• _EXERCISE BRIEF_: Once you reach the line that holds "Forall (fun g" in the listing below, output it and every line after it through the line that holds "Proof. change (shape zeroed). by_zeroed. Qed.", word for word.

• _AVAILABLE DATA_:
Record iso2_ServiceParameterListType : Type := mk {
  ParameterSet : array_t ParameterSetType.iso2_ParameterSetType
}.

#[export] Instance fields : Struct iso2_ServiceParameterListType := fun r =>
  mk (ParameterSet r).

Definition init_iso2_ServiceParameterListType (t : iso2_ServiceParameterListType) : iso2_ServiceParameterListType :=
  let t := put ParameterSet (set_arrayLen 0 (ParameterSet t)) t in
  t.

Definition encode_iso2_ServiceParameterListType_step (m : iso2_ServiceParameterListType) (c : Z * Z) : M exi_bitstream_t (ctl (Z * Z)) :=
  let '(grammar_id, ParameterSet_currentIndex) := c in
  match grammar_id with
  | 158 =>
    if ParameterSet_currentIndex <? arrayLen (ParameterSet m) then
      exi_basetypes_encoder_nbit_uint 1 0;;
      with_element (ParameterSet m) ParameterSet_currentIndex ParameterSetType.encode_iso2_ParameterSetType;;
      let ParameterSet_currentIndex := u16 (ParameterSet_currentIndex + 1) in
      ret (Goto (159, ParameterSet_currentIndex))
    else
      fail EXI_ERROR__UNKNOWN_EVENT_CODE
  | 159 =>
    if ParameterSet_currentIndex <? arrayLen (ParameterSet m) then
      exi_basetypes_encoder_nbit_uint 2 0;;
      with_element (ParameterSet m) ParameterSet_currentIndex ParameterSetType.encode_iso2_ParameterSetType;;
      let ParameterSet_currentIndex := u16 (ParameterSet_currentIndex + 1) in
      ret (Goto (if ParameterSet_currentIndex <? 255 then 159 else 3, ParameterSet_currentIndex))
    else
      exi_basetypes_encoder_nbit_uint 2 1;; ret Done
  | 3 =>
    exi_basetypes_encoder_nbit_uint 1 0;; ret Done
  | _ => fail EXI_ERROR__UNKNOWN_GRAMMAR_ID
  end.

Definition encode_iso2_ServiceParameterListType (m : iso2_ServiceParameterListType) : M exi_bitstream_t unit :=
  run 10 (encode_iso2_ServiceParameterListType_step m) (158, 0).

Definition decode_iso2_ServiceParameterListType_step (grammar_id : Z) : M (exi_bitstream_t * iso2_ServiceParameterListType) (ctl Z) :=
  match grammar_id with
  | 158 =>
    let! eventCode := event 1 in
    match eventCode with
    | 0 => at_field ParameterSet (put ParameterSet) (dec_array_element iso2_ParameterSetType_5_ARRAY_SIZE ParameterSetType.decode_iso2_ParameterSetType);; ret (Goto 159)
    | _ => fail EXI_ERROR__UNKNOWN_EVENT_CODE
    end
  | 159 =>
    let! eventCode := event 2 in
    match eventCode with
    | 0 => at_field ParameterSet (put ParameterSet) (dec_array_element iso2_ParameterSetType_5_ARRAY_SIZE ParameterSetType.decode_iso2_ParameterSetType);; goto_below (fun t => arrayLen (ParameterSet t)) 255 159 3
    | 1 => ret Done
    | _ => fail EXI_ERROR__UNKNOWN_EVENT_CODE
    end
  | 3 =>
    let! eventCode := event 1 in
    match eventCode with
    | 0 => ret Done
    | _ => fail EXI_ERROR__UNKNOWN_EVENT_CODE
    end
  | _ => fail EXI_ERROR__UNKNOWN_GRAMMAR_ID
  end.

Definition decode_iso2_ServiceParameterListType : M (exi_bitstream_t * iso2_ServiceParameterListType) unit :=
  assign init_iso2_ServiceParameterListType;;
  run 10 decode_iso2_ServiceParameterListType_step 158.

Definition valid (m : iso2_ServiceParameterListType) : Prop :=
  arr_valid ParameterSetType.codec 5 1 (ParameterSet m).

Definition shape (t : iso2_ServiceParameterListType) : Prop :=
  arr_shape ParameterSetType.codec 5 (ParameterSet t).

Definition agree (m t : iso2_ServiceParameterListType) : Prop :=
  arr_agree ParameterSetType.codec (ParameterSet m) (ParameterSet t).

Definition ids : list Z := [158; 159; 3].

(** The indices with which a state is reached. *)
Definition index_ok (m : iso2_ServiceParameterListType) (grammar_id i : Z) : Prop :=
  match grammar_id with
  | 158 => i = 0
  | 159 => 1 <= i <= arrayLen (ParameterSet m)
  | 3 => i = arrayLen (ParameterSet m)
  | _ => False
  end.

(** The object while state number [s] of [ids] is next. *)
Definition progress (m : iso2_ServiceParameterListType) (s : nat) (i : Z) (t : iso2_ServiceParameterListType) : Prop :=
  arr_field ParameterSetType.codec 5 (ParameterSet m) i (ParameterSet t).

* * *

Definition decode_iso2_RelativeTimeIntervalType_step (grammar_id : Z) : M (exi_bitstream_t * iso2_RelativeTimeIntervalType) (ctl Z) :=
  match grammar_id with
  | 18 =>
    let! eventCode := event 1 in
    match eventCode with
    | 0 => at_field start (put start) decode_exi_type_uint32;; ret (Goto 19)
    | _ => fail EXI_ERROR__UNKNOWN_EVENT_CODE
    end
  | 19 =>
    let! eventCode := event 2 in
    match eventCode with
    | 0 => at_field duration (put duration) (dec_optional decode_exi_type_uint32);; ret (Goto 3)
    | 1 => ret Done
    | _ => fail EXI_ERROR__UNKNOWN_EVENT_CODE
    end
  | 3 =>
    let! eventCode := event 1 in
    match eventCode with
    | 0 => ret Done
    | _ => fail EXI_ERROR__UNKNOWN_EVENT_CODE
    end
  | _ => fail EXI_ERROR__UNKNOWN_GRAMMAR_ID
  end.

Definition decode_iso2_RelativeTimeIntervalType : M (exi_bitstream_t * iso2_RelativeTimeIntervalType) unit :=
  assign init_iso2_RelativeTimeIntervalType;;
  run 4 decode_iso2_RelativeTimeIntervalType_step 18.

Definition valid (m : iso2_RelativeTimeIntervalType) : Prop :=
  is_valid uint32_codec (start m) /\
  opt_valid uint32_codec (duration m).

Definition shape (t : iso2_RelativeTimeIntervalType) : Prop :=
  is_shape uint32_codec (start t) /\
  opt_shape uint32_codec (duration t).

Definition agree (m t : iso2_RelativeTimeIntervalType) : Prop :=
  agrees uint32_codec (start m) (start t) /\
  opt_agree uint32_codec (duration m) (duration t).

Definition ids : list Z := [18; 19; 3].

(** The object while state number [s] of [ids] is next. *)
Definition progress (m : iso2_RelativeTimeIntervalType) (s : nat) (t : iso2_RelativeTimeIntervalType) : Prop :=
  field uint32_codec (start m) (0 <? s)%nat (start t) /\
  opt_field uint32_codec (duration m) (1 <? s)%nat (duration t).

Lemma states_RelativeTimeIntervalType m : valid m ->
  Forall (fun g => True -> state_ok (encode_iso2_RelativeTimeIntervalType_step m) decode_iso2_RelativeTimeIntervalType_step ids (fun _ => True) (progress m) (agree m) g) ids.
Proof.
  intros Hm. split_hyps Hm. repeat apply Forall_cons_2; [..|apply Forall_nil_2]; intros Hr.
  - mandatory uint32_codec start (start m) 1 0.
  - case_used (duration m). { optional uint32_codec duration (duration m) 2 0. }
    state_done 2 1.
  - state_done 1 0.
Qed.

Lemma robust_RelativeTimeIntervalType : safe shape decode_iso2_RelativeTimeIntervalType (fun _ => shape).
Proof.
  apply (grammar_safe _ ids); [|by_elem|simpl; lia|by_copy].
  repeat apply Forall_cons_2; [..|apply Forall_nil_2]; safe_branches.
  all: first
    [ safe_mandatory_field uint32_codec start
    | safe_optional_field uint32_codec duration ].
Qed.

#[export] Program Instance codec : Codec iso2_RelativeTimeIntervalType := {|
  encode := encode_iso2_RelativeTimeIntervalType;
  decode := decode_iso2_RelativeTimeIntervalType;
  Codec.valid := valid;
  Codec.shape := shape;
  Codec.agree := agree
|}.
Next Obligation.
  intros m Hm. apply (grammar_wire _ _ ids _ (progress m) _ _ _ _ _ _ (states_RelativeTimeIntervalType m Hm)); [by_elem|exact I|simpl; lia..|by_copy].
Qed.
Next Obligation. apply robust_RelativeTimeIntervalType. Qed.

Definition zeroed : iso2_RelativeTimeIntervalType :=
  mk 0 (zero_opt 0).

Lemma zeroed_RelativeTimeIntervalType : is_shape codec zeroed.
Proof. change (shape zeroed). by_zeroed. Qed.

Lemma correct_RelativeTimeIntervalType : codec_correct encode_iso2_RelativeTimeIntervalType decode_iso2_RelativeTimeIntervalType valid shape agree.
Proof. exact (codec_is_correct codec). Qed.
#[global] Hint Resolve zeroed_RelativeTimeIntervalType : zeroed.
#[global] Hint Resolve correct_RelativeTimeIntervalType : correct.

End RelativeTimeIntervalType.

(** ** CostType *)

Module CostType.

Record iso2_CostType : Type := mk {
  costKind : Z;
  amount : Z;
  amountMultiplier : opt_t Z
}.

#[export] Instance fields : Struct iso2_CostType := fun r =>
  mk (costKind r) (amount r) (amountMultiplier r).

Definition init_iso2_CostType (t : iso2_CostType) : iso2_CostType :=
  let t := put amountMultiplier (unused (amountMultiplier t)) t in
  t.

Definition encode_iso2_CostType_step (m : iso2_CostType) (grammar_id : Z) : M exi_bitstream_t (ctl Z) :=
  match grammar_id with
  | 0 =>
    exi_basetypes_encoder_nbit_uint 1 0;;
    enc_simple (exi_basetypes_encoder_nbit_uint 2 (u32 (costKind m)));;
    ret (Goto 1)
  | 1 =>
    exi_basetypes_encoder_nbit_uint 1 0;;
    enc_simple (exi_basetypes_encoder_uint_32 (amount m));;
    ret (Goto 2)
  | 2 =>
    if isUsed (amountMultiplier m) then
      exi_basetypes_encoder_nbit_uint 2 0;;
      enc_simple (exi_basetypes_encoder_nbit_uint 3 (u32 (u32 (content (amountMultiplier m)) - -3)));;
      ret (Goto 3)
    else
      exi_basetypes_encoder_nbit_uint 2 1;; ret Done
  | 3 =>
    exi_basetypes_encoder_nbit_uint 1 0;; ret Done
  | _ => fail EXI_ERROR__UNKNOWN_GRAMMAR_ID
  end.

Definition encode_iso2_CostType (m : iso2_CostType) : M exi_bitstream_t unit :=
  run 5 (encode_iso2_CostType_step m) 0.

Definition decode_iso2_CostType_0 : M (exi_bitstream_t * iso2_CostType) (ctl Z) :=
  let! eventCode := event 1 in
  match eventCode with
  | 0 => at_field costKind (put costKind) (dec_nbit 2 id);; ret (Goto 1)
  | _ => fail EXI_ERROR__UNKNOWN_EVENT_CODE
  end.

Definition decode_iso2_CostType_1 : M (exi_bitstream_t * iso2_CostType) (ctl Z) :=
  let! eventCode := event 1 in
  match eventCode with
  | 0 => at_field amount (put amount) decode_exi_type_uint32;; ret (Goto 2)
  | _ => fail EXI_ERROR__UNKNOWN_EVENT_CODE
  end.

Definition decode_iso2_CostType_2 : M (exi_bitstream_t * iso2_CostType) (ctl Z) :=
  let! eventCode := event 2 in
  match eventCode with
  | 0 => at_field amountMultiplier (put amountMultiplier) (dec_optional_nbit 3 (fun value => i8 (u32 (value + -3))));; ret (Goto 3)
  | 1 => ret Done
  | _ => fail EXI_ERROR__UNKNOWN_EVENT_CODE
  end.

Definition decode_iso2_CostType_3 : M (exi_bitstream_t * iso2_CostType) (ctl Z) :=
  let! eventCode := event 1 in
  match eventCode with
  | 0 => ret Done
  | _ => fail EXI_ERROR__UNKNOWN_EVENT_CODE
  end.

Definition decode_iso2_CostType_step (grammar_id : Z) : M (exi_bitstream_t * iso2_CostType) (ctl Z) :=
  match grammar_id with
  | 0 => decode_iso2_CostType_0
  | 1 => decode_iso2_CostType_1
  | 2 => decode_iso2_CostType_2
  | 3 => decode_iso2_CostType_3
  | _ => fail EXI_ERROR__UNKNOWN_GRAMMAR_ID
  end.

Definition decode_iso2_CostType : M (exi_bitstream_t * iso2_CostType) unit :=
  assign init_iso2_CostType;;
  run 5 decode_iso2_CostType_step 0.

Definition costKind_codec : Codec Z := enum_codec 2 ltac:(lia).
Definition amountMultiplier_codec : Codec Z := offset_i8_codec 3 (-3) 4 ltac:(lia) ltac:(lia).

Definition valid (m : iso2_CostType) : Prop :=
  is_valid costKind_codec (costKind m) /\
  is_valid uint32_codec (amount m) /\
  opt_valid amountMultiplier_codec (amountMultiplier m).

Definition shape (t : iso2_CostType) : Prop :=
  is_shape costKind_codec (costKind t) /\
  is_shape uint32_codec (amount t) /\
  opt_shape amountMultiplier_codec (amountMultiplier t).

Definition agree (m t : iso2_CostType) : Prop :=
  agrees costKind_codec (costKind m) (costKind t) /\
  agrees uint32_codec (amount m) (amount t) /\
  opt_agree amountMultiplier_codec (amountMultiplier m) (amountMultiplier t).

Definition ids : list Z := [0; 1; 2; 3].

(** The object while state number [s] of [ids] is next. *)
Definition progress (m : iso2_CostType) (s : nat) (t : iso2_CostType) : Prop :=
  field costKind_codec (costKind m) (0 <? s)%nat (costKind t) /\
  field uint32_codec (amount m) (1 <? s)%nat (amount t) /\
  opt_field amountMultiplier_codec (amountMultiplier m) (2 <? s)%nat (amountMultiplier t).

• _OUTPUT_:
  Forall (fun g => True -> state_ok (encode_iso2_RelativeTimeIntervalType_step m) decode_iso2_RelativeTimeIntervalType_step ids (fun _ => True) (progress m) (agree m) g) ids.
Proof.
  intros Hm. split_hyps Hm. repeat apply Forall_cons_2; [..|apply Forall_nil_2]; intros Hr.
  - mandatory uint32_codec start (start m) 1 0.
  - case_used (duration m). { optional uint32_codec duration (duration m) 2 0. }
    state_done 2 1.
  - state_done 1 0.
Qed.

Lemma robust_RelativeTimeIntervalType : safe shape decode_iso2_RelativeTimeIntervalType (fun _ => shape).
Proof.
  apply (grammar_safe _ ids); [|by_elem|simpl; lia|by_copy].
  repeat apply Forall_cons_2; [..|apply Forall_nil_2]; safe_branches.
  all: first
    [ safe_mandatory_field uint32_codec start
    | safe_optional_field uint32_codec duration ].
Qed.

#[export] Program Instance codec : Codec iso2_RelativeTimeIntervalType := {|
  encode := encode_iso2_RelativeTimeIntervalType;
  decode := decode_iso2_RelativeTimeIntervalType;
  Codec.valid := valid;
  Codec.shape := shape;
  Codec.agree := agree
|}.
Next Obligation.
  intros m Hm. apply (grammar_wire _ _ ids _ (progress m) _ _ _ _ _ _ (states_RelativeTimeIntervalType m Hm)); [by_elem|exact I|simpl; lia..|by_copy].
Qed.
Next Obligation. apply robust_RelativeTimeIntervalType. Qed.

Definition zeroed : iso2_RelativeTimeIntervalType :=
  mk 0 (zero_opt 0).

Lemma zeroed_RelativeTimeIntervalType : is_shape codec zeroed.
Proof. change (shape zeroed). by_zeroed. Qed.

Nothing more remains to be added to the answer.